Stored data entries
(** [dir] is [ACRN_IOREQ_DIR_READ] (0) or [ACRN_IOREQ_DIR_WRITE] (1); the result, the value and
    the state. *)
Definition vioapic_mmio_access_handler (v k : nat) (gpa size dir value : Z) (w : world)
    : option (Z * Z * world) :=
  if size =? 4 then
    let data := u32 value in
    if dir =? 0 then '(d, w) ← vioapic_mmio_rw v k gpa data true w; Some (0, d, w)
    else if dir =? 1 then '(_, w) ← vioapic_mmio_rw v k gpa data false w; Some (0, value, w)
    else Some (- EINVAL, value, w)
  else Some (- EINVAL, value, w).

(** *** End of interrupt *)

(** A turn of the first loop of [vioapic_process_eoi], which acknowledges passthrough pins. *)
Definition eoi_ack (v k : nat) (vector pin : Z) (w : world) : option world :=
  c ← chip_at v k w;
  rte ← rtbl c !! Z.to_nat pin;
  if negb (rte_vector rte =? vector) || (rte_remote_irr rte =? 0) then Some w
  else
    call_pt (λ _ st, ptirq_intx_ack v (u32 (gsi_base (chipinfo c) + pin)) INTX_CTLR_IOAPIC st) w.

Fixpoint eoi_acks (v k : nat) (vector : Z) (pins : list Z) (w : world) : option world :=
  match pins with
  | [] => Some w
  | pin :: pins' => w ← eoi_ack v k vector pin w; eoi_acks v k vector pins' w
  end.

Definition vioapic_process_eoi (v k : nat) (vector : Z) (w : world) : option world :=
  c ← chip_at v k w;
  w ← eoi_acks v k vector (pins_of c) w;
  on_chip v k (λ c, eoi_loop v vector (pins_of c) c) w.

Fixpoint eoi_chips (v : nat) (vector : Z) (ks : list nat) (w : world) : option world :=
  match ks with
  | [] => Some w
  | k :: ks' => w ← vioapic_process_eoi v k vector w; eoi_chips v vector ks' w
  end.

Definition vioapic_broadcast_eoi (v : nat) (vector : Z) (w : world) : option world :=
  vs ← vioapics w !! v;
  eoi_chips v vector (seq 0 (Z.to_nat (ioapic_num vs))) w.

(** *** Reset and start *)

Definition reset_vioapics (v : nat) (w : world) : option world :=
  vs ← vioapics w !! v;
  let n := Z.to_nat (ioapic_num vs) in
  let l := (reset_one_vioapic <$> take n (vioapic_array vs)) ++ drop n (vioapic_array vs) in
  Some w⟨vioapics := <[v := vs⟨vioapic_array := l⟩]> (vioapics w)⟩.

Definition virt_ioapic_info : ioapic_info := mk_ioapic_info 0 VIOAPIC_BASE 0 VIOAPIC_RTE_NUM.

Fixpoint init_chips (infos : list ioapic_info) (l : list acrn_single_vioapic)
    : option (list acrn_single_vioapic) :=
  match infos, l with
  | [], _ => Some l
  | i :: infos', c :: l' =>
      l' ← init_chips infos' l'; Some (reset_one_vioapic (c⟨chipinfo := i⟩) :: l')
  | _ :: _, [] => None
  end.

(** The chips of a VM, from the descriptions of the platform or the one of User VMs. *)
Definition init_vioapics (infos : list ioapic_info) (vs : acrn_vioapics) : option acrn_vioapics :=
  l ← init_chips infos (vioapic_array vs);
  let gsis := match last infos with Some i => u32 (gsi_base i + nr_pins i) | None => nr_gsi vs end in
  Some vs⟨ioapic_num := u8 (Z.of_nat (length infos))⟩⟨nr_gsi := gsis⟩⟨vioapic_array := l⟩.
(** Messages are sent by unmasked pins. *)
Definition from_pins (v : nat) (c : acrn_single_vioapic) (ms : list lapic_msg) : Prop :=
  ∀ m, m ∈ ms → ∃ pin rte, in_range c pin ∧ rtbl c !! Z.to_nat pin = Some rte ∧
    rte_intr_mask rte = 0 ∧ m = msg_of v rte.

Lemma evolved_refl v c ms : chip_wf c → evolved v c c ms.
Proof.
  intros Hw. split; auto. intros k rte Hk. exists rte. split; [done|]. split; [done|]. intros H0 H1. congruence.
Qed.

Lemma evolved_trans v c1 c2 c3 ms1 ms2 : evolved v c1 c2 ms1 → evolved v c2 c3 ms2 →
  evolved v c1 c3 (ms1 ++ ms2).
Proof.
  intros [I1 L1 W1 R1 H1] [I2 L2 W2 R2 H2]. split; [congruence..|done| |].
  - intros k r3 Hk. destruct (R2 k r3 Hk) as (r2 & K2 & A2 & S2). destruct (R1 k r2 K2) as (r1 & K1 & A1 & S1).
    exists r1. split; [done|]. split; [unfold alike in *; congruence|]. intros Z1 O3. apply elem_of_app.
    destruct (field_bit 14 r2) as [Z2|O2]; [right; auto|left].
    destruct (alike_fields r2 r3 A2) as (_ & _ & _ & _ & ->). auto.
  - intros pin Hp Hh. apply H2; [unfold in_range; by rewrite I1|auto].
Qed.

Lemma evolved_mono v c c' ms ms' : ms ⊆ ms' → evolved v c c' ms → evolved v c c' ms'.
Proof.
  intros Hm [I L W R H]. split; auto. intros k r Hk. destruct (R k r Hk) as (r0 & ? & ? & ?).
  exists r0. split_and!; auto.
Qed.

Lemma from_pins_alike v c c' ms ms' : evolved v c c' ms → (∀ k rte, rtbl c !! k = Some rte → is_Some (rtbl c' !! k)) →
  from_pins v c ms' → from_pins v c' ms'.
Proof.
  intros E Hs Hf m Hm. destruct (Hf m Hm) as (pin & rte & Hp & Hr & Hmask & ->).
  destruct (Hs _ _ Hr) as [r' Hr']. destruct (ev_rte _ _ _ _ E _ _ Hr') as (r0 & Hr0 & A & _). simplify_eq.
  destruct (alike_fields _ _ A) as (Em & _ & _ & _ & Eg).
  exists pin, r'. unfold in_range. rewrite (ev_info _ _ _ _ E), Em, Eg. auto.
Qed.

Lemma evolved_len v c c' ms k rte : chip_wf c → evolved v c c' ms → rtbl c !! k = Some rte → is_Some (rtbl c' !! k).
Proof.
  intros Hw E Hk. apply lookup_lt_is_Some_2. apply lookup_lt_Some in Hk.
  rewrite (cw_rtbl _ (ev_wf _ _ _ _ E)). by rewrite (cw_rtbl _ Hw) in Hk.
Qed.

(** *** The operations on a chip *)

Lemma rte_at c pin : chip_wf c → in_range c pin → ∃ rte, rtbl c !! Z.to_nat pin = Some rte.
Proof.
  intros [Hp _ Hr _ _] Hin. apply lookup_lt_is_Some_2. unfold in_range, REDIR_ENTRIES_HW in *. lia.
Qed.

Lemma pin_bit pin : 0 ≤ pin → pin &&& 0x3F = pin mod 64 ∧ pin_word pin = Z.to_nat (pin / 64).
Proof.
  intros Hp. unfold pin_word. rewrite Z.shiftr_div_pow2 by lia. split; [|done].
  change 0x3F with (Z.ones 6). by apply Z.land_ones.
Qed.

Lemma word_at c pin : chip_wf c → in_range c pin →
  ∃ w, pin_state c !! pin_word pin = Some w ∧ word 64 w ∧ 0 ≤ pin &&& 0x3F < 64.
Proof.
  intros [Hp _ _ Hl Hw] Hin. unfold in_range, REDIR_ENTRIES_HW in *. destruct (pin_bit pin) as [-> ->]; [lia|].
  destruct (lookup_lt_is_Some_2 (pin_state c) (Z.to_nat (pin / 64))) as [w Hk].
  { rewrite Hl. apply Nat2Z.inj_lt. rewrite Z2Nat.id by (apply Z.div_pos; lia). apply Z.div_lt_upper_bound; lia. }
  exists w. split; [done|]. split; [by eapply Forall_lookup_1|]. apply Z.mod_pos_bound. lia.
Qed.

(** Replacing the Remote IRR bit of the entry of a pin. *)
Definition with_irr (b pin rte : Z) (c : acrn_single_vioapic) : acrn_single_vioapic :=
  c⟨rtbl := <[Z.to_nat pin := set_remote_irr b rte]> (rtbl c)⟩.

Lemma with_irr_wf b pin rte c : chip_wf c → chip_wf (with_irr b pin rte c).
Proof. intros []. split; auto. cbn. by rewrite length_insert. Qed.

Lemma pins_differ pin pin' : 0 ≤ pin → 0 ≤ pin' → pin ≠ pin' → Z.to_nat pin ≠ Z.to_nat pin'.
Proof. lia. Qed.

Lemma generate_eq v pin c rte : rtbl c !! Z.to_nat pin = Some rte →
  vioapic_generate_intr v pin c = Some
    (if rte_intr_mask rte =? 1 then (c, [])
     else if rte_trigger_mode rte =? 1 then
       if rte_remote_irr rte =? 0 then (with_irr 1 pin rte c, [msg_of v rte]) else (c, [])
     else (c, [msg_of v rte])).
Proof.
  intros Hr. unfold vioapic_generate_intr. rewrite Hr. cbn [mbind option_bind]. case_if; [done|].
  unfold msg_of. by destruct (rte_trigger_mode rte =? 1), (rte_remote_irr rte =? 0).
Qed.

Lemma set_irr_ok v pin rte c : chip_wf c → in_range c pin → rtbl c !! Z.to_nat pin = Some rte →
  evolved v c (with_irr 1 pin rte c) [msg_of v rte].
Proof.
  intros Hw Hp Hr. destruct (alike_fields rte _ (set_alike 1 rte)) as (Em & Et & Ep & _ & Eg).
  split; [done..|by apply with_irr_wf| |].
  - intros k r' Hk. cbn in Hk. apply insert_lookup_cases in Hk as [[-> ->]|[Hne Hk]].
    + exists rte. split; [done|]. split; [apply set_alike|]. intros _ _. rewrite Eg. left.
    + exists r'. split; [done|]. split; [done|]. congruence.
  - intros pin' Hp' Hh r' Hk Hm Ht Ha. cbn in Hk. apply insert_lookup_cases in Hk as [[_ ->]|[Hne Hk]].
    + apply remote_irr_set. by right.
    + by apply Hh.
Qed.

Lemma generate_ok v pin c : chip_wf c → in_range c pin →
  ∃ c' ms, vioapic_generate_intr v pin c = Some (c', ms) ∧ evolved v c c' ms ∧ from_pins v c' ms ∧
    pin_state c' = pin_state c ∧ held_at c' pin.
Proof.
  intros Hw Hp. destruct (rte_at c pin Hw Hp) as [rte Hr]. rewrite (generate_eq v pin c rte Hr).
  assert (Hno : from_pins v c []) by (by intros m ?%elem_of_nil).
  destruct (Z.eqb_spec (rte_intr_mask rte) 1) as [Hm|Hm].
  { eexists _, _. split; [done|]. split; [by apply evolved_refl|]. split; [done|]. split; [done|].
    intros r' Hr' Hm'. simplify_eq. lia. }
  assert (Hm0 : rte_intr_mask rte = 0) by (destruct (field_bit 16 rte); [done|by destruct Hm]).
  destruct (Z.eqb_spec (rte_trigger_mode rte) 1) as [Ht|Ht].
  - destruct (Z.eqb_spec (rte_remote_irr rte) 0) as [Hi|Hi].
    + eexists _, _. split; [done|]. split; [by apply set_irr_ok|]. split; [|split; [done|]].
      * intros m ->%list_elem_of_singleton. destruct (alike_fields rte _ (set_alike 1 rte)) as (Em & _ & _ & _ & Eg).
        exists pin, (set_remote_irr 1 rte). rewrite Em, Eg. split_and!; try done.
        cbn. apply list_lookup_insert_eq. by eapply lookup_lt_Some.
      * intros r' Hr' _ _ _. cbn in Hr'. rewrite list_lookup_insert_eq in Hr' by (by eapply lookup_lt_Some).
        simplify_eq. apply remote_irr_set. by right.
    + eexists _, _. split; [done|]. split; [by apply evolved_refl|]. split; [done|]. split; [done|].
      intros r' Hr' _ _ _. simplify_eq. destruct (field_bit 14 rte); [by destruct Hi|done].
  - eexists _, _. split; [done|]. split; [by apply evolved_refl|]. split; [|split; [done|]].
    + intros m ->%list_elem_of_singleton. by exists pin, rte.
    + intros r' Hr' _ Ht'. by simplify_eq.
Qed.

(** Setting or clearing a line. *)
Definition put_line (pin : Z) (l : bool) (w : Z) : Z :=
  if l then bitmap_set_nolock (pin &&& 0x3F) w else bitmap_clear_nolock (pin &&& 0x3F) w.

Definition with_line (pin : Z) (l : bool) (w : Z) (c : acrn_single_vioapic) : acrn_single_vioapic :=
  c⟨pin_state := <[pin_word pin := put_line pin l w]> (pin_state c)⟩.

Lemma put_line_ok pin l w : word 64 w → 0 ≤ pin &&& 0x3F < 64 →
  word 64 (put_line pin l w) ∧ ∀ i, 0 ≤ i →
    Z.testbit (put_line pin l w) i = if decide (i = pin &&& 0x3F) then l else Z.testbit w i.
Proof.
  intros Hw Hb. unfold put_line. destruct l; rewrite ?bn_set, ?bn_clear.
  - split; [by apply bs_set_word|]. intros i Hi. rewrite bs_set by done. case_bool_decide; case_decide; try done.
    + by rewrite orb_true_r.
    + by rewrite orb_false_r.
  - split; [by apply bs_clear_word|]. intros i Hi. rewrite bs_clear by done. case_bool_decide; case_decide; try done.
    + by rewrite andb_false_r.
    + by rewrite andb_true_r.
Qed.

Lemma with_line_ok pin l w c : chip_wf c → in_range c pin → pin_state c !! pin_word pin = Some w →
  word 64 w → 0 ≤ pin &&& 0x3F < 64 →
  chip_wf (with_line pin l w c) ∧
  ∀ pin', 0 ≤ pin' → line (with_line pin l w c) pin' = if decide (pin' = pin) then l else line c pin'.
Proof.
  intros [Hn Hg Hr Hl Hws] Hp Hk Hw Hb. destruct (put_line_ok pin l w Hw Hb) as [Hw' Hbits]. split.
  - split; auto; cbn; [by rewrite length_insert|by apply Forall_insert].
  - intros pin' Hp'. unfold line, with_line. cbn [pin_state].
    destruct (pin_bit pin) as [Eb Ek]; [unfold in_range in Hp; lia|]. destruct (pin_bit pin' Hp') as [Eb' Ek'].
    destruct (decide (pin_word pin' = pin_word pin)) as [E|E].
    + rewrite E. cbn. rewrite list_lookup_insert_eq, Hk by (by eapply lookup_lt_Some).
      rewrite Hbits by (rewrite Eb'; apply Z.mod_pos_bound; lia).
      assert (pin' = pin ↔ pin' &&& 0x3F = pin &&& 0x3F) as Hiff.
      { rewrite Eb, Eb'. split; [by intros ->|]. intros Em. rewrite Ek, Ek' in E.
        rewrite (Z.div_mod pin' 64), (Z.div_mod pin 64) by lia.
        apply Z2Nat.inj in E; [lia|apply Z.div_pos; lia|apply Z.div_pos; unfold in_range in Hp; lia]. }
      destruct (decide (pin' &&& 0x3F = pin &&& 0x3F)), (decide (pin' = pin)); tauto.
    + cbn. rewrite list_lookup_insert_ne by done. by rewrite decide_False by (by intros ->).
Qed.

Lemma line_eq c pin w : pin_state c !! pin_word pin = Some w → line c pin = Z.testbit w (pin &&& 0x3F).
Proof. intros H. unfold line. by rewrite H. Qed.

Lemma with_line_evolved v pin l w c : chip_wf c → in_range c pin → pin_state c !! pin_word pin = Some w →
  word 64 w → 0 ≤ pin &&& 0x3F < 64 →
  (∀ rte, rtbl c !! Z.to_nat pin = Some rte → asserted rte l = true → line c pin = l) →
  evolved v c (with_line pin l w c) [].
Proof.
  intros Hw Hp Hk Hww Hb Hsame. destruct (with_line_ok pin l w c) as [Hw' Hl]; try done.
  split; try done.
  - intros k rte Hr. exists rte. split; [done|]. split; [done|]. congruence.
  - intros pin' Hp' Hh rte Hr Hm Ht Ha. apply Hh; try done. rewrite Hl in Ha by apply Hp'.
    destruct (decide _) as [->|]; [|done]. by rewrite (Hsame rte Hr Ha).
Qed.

What to do - What you give back must be the stretch above, starting at the line with "Some w⟨vioapics := <[v" and ending at the line with "option (list acrn_single_vioapic)", copied exactly.

Response to this task -
  Some w⟨vioapics := <[v := vs⟨vioapic_array := l⟩]> (vioapics w)⟩.

Definition virt_ioapic_info : ioapic_info := mk_ioapic_info 0 VIOAPIC_BASE 0 VIOAPIC_RTE_NUM.

Fixpoint init_chips (infos : list ioapic_info) (l : list acrn_single_vioapic)
    : option (list acrn_single_vioapic) :=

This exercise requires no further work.